■ **TASK GOAL**:
Each line of the data below must be reproduced without any change.

(Recorded data)
══════════════════════════════
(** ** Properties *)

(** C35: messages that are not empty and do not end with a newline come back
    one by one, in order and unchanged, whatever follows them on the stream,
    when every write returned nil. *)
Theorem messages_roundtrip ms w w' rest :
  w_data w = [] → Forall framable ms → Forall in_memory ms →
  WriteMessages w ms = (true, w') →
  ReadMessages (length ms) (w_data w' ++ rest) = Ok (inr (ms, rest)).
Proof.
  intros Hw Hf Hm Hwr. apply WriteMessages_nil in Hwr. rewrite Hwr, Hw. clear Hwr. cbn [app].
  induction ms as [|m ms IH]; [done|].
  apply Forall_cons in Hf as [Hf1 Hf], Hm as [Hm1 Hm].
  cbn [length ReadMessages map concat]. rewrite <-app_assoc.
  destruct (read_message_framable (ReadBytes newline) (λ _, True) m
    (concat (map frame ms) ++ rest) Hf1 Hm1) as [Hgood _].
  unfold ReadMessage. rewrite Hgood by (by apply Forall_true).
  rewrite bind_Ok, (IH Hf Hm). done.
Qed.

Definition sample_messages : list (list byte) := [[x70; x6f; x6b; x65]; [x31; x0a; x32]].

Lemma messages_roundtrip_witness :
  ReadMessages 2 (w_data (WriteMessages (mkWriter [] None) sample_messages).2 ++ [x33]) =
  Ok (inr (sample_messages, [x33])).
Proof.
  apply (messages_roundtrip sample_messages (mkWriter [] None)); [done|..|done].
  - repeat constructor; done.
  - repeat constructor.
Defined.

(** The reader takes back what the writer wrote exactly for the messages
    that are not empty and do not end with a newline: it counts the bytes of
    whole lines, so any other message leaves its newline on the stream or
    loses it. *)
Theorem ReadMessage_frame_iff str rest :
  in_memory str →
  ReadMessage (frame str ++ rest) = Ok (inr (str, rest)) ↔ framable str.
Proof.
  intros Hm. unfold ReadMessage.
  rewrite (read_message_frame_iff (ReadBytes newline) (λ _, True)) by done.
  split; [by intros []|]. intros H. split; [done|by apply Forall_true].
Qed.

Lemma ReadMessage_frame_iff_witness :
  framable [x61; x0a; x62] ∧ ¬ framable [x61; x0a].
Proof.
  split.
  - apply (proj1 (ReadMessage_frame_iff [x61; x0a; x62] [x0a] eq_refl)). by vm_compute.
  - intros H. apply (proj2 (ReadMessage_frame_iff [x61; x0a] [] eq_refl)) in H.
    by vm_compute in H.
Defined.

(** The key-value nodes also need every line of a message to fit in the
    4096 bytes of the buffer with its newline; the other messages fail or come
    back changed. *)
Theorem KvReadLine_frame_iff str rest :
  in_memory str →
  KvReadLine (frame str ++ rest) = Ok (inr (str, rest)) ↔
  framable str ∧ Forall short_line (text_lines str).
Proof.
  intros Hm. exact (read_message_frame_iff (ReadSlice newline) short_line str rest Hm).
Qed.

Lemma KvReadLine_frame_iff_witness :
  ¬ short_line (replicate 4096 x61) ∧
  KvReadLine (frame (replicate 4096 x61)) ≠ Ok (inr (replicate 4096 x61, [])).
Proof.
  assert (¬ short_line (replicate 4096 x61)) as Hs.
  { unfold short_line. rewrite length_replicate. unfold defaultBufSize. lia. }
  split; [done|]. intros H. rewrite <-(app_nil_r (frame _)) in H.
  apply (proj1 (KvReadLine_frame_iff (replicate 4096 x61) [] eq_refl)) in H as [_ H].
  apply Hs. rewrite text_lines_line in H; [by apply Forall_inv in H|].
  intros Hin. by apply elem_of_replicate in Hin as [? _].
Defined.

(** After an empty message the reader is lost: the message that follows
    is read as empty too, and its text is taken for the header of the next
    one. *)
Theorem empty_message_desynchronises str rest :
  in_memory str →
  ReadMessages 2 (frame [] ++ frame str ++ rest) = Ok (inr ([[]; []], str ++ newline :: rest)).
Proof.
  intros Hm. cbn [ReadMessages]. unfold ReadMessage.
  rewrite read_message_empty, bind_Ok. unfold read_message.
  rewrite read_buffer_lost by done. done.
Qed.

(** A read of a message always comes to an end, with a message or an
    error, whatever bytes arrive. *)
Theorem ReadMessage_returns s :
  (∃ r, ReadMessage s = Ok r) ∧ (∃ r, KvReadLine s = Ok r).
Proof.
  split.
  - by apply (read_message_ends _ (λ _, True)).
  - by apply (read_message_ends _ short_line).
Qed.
══════════════════════════════
■ **TASK RESPONSE**:
(** ** Properties *)

(** C35: messages that are not empty and do not end with a newline come back
    one by one, in order and unchanged, whatever follows them on the stream,
    when every write returned nil. *)
Theorem messages_roundtrip ms w w' rest :
  w_data w = [] → Forall framable ms → Forall in_memory ms →
  WriteMessages w ms = (true, w') →
  ReadMessages (length ms) (w_data w' ++ rest) = Ok (inr (ms, rest)).
Proof.
  intros Hw Hf Hm Hwr. apply WriteMessages_nil in Hwr. rewrite Hwr, Hw. clear Hwr. cbn [app].
  induction ms as [|m ms IH]; [done|].
  apply Forall_cons in Hf as [Hf1 Hf], Hm as [Hm1 Hm].
  cbn [length ReadMessages map concat]. rewrite <-app_assoc.
  destruct (read_message_framable (ReadBytes newline) (λ _, True) m
    (concat (map frame ms) ++ rest) Hf1 Hm1) as [Hgood _].
  unfold ReadMessage. rewrite Hgood by (by apply Forall_true).
  rewrite bind_Ok, (IH Hf Hm). done.
Qed.

Definition sample_messages : list (list byte) := [[x70; x6f; x6b; x65]; [x31; x0a; x32]].

Lemma messages_roundtrip_witness :
  ReadMessages 2 (w_data (WriteMessages (mkWriter [] None) sample_messages).2 ++ [x33]) =
  Ok (inr (sample_messages, [x33])).
Proof.
  apply (messages_roundtrip sample_messages (mkWriter [] None)); [done|..|done].
  - repeat constructor; done.
  - repeat constructor.
Defined.

(** The reader takes back what the writer wrote exactly for the messages
    that are not empty and do not end with a newline: it counts the bytes of
    whole lines, so any other message leaves its newline on the stream or
    loses it. *)
Theorem ReadMessage_frame_iff str rest :
  in_memory str →
  ReadMessage (frame str ++ rest) = Ok (inr (str, rest)) ↔ framable str.
Proof.
  intros Hm. unfold ReadMessage.
  rewrite (read_message_frame_iff (ReadBytes newline) (λ _, True)) by done.
  split; [by intros []|]. intros H. split; [done|by apply Forall_true].
Qed.

Lemma ReadMessage_frame_iff_witness :
  framable [x61; x0a; x62] ∧ ¬ framable [x61; x0a].
Proof.
  split.
  - apply (proj1 (ReadMessage_frame_iff [x61; x0a; x62] [x0a] eq_refl)). by vm_compute.
  - intros H. apply (proj2 (ReadMessage_frame_iff [x61; x0a] [] eq_refl)) in H.
    by vm_compute in H.
Defined.

(** The key-value nodes also need every line of a message to fit in the
    4096 bytes of the buffer with its newline; the other messages fail or come
    back changed. *)
Theorem KvReadLine_frame_iff str rest :
  in_memory str →
  KvReadLine (frame str ++ rest) = Ok (inr (str, rest)) ↔
  framable str ∧ Forall short_line (text_lines str).
Proof.
  intros Hm. exact (read_message_frame_iff (ReadSlice newline) short_line str rest Hm).
Qed.

Lemma KvReadLine_frame_iff_witness :
  ¬ short_line (replicate 4096 x61) ∧
  KvReadLine (frame (replicate 4096 x61)) ≠ Ok (inr (replicate 4096 x61, [])).
Proof.
  assert (¬ short_line (replicate 4096 x61)) as Hs.
  { unfold short_line. rewrite length_replicate. unfold defaultBufSize. lia. }
  split; [done|]. intros H. rewrite <-(app_nil_r (frame _)) in H.
  apply (proj1 (KvReadLine_frame_iff (replicate 4096 x61) [] eq_refl)) in H as [_ H].
  apply Hs. rewrite text_lines_line in H; [by apply Forall_inv in H|].
  intros Hin. by apply elem_of_replicate in Hin as [? _].
Defined.

(** After an empty message the reader is lost: the message that follows
    is read as empty too, and its text is taken for the header of the next
    one. *)
Theorem empty_message_desynchronises str rest :
  in_memory str →
  ReadMessages 2 (frame [] ++ frame str ++ rest) = Ok (inr ([[]; []], str ++ newline :: rest)).
Proof.
  intros Hm. cbn [ReadMessages]. unfold ReadMessage.
  rewrite read_message_empty, bind_Ok. unfold read_message.
  rewrite read_buffer_lost by done. done.
Qed.

(** A read of a message always comes to an end, with a message or an
    error, whatever bytes arrive. *)
Theorem ReadMessage_returns s :
  (∃ r, ReadMessage s = Ok r) ∧ (∃ r, KvReadLine s = Ok r).
Proof.
  split.
  - by apply (read_message_ends _ (λ _, True)).
  - by apply (read_message_ends _ short_line).
Qed.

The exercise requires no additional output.